■ **YOUR OBJECTIVE**: Scan the data for "frequent" and copy each matching line.

Segment Start: INPUT

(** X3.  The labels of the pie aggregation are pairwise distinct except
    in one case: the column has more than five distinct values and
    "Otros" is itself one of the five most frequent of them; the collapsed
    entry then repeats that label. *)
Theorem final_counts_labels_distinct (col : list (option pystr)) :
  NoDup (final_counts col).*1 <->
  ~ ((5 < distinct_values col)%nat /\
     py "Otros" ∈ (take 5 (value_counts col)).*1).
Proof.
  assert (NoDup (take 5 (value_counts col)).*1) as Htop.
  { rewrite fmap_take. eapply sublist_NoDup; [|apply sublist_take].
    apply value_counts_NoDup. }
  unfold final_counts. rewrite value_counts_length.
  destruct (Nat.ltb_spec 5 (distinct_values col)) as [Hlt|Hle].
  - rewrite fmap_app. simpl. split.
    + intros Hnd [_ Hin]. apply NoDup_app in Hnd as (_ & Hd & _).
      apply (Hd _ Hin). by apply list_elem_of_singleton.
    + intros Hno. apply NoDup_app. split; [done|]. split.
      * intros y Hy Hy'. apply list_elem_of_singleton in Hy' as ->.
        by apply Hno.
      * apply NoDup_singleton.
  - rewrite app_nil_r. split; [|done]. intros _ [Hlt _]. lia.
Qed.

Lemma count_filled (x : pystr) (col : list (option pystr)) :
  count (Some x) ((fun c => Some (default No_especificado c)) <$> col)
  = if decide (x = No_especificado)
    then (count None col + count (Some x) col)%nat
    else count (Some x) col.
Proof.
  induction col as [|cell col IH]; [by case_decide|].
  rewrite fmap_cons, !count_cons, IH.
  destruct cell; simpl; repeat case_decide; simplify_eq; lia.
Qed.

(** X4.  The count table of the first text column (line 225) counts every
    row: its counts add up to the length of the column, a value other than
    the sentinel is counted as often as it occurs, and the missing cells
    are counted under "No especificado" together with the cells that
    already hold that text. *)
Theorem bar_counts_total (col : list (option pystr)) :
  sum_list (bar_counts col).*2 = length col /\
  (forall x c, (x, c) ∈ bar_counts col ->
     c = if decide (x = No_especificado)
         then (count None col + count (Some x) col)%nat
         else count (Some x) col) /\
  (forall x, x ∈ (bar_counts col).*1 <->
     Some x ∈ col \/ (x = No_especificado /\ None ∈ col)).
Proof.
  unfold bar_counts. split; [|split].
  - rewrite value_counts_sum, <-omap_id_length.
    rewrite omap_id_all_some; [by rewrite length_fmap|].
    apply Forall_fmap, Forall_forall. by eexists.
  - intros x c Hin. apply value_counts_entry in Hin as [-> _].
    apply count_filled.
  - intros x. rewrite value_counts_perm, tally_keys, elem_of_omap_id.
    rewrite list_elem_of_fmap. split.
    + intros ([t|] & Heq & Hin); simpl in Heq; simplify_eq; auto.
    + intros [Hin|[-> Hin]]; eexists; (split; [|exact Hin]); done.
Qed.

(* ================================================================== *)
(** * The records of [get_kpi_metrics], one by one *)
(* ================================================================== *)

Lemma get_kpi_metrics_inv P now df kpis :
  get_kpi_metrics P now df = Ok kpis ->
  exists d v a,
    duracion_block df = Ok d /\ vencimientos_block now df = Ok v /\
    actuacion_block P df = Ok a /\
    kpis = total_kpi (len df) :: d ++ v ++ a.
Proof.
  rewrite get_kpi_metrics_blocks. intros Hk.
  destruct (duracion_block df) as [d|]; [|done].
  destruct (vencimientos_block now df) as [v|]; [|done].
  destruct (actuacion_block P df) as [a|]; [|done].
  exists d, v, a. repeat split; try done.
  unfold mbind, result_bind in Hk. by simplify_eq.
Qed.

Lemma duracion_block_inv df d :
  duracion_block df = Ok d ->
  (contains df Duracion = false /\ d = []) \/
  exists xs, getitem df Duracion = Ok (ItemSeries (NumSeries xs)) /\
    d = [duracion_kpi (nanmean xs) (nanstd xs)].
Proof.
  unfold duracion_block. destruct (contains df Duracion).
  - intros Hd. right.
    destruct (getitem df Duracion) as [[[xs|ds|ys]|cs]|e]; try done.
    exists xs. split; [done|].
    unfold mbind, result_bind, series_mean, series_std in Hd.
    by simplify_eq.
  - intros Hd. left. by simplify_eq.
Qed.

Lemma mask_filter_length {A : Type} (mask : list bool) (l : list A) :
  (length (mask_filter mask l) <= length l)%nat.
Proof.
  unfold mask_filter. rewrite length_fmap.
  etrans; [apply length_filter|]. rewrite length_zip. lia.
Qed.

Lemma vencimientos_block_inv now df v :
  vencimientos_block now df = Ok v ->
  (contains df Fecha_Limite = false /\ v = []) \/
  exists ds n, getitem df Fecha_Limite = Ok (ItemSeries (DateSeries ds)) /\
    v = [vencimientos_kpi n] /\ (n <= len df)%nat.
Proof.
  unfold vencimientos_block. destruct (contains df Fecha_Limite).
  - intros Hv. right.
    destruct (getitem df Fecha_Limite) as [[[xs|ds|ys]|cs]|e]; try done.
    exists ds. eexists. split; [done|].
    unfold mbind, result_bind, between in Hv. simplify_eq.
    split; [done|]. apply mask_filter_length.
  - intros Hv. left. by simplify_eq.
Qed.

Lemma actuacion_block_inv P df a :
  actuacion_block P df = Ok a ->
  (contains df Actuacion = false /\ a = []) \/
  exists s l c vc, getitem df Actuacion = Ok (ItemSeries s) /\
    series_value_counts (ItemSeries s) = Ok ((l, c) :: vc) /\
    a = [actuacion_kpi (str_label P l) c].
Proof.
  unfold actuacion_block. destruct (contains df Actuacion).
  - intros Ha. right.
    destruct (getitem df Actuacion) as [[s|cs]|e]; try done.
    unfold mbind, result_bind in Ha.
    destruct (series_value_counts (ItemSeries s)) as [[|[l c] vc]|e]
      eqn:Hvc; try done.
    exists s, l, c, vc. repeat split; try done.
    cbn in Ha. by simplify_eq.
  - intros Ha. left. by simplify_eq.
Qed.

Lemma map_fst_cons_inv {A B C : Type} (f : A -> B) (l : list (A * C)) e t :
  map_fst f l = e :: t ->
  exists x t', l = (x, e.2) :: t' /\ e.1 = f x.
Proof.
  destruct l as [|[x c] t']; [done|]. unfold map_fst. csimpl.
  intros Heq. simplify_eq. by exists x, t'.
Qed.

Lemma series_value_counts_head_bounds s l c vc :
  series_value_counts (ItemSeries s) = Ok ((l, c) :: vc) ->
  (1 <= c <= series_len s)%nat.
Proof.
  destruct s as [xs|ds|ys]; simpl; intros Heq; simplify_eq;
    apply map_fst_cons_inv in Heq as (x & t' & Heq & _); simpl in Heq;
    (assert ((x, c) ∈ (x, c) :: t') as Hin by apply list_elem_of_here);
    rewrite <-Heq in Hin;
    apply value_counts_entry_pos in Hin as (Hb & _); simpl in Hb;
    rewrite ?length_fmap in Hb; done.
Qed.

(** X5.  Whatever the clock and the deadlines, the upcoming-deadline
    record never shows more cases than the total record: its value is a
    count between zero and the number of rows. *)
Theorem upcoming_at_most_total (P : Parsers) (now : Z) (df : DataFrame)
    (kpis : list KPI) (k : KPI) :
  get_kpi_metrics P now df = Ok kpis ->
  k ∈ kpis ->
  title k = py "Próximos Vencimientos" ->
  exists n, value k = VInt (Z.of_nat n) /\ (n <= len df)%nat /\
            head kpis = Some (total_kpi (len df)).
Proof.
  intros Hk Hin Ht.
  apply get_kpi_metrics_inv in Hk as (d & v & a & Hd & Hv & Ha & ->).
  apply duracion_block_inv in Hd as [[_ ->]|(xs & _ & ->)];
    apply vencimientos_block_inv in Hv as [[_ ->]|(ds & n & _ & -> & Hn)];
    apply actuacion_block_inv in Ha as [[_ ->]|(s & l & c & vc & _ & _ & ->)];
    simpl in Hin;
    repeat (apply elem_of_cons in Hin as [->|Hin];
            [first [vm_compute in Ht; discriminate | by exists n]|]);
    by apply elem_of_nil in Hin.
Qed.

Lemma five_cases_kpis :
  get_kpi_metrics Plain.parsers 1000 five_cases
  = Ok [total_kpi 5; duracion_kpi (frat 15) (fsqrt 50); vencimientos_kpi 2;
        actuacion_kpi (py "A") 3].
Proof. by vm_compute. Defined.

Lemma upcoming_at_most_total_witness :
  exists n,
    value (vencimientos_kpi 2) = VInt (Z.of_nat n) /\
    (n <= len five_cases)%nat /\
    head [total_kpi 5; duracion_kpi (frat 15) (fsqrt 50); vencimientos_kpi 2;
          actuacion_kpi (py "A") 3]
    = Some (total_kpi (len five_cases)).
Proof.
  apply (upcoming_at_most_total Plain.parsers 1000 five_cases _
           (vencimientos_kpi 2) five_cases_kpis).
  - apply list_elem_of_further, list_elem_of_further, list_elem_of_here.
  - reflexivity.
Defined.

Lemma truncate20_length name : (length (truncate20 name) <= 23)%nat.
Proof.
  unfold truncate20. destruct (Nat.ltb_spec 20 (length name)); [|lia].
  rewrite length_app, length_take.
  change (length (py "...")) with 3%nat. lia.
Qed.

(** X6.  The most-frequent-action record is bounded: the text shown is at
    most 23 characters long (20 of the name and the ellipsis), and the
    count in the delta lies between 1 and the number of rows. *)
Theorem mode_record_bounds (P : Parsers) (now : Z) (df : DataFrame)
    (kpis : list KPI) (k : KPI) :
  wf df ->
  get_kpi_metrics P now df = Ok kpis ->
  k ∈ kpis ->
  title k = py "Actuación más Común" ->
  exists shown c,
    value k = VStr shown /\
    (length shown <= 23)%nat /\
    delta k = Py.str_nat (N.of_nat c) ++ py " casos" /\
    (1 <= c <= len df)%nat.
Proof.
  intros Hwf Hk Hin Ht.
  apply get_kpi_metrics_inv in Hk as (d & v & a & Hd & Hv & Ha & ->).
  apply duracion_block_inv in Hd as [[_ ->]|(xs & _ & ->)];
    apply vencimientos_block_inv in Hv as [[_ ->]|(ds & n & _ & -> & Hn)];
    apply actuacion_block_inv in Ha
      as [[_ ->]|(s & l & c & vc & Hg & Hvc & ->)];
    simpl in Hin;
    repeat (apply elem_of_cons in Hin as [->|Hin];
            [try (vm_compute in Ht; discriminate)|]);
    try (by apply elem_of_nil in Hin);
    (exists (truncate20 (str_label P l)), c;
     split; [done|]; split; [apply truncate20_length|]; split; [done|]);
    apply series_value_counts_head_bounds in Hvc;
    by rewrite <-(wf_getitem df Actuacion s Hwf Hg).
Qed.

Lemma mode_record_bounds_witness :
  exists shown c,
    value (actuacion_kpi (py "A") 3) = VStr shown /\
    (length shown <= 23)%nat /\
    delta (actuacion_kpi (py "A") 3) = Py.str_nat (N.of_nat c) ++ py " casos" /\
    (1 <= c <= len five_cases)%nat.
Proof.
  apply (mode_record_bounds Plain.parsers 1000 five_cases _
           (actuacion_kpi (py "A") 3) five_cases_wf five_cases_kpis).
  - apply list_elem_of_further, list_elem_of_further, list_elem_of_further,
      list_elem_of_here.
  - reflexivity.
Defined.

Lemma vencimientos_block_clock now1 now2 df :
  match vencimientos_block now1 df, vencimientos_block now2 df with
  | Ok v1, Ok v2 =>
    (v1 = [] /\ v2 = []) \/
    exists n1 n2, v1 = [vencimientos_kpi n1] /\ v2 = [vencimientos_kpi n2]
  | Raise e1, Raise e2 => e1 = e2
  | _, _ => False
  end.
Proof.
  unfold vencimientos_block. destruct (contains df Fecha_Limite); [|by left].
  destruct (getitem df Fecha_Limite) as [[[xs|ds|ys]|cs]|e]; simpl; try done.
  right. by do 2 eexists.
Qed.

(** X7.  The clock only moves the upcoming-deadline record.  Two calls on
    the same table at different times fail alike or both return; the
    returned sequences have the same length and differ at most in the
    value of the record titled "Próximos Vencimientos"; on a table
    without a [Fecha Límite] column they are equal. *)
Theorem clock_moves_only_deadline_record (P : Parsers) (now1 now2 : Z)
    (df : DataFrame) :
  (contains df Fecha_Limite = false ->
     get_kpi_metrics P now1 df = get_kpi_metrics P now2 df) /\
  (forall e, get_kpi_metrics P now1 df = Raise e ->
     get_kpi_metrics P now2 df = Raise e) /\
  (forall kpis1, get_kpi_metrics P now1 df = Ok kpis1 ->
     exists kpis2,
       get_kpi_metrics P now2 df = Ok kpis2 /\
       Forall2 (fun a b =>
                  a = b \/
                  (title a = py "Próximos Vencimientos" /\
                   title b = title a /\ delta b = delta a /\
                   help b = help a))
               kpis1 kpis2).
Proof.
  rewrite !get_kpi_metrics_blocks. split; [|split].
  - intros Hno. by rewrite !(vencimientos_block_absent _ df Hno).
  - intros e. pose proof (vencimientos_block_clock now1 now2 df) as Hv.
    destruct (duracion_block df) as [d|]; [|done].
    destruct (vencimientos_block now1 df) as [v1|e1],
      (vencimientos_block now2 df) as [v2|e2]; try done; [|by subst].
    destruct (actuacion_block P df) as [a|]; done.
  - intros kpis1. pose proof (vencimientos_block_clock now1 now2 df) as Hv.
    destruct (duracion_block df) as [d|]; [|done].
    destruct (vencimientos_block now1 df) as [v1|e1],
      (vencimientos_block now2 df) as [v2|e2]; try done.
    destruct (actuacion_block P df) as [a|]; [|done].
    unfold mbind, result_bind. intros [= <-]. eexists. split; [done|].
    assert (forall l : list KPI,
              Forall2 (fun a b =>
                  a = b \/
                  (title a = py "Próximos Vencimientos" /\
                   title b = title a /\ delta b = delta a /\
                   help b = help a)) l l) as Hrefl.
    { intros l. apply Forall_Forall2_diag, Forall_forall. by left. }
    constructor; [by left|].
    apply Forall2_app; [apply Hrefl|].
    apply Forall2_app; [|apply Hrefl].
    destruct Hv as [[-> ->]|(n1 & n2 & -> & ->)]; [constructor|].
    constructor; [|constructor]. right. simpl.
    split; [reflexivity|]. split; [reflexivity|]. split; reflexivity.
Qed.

Segment End: INPUT

■ **TASK ANSWER**:
    "Otros" is itself one of the five most frequent of them; the collapsed
(** X6.  The most-frequent-action record is bounded: the text shown is at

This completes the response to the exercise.